TASK GOAL>
Restate, word for word and with nothing added, the lines from the one containing "if need : bool" through the last line of the material below.

DATA FOR ANALYSIS>
(** ** The way to the root *)

(** The topmost dentry that is not copied up, and its parent; [None] if the
    fuel runs out. *)
Fixpoint topmost (fuel : nat) (next : Z) (o : vstate W) : option (Z * Z) :=
  match fuel with
  | O => None
  | S fuel =>
    let parent := od_parent (odentry_at next o) in
    match ovl_dentry_upper parent o with
    | Some _ => Some (parent, next)
    | None => topmost fuel parent o
    end
  end.
(** [None] in the result: out of fuel. *)
Fixpoint copy_up_loop (fuel : nat) (dentry flags : Z) (disconnected : bool) : U W (option Z) :=
  match fuel with
  | O => uret None
  | S fuel =>
    let! already := uovl (ovl_already_copied_up dentry flags) in
    if already : bool then uret (Some 0)
    else
      let! next :=
        (if disconnected then uret (Some (None, dentry))
         else uovl (λ o, match topmost (S (size (vs_dentries o))) dentry o with
                        | Some (parent, next) => Some (Some parent, next)
                        | None => None
                        end)) in
      match next with
      | None => uret None
      | Some (parent, next) =>
        let! err := ovl_copy_up_one parent next flags in
        if negb (err =? 0) then uret (Some err) else copy_up_loop fuel dentry flags disconnected
      end
  end.
(** Every turn copies up one dentry: [copy_up_terminates]. *)
Definition ovl_copy_up_flags (dentry flags : Z) : U W Z :=
  let! od := uovl (odentry_at dentry) in
  let! bad := uwarn (od_disconnected od && od_is_dir od) in
  if bad : bool then uret (- EIO)
  else
    let! n := uovl (λ o, size (vs_dentries o)) in
    let! r := copy_up_loop (S (S n)) dentry flags (od_disconnected od) in
    uret (default (- EIO) r).

Definition ovl_open_need_copy_up (dentry flags : Z) : U W bool :=
  let! already := uovl (ovl_already_copied_up dentry flags) in
  let! inode := uinode dentry in
  let! i := uget (winode_at inode) in
  let special := has_fmt S_IFCHR (wi_mode i) || has_fmt S_IFBLK (wi_mode i) || has_fmt S_IFIFO (wi_mode i) || has_fmt S_IFSOCK (wi_mode i) in
  uret (negb already && negb special && ovl_open_flags_need_copy_up flags).
Definition ovl_maybe_copy_up (dentry flags : Z) : U W Z :=
  let! need := ovl_open_need_copy_up dentry flags in
  if need : bool then ok! ulift ovl_want_write else! uret ;;! ovl_copy_up_flags dentry flags
  else uret 0.
Definition ovl_copy_up_with_data (dentry : Z) : U W Z := ovl_copy_up_flags dentry O_WRONLY.
Definition ovl_copy_up (dentry : Z) : U W Z := ovl_copy_up_flags dentry 0.
End copyup.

SOLUTION FOR THIS TASK>
  if need : bool then ok! ulift ovl_want_write else! uret ;;! ovl_copy_up_flags dentry flags
  else uret 0.
Definition ovl_copy_up_with_data (dentry : Z) : U W Z := ovl_copy_up_flags dentry O_WRONLY.
Definition ovl_copy_up (dentry : Z) : U W Z := ovl_copy_up_flags dentry 0.
End copyup.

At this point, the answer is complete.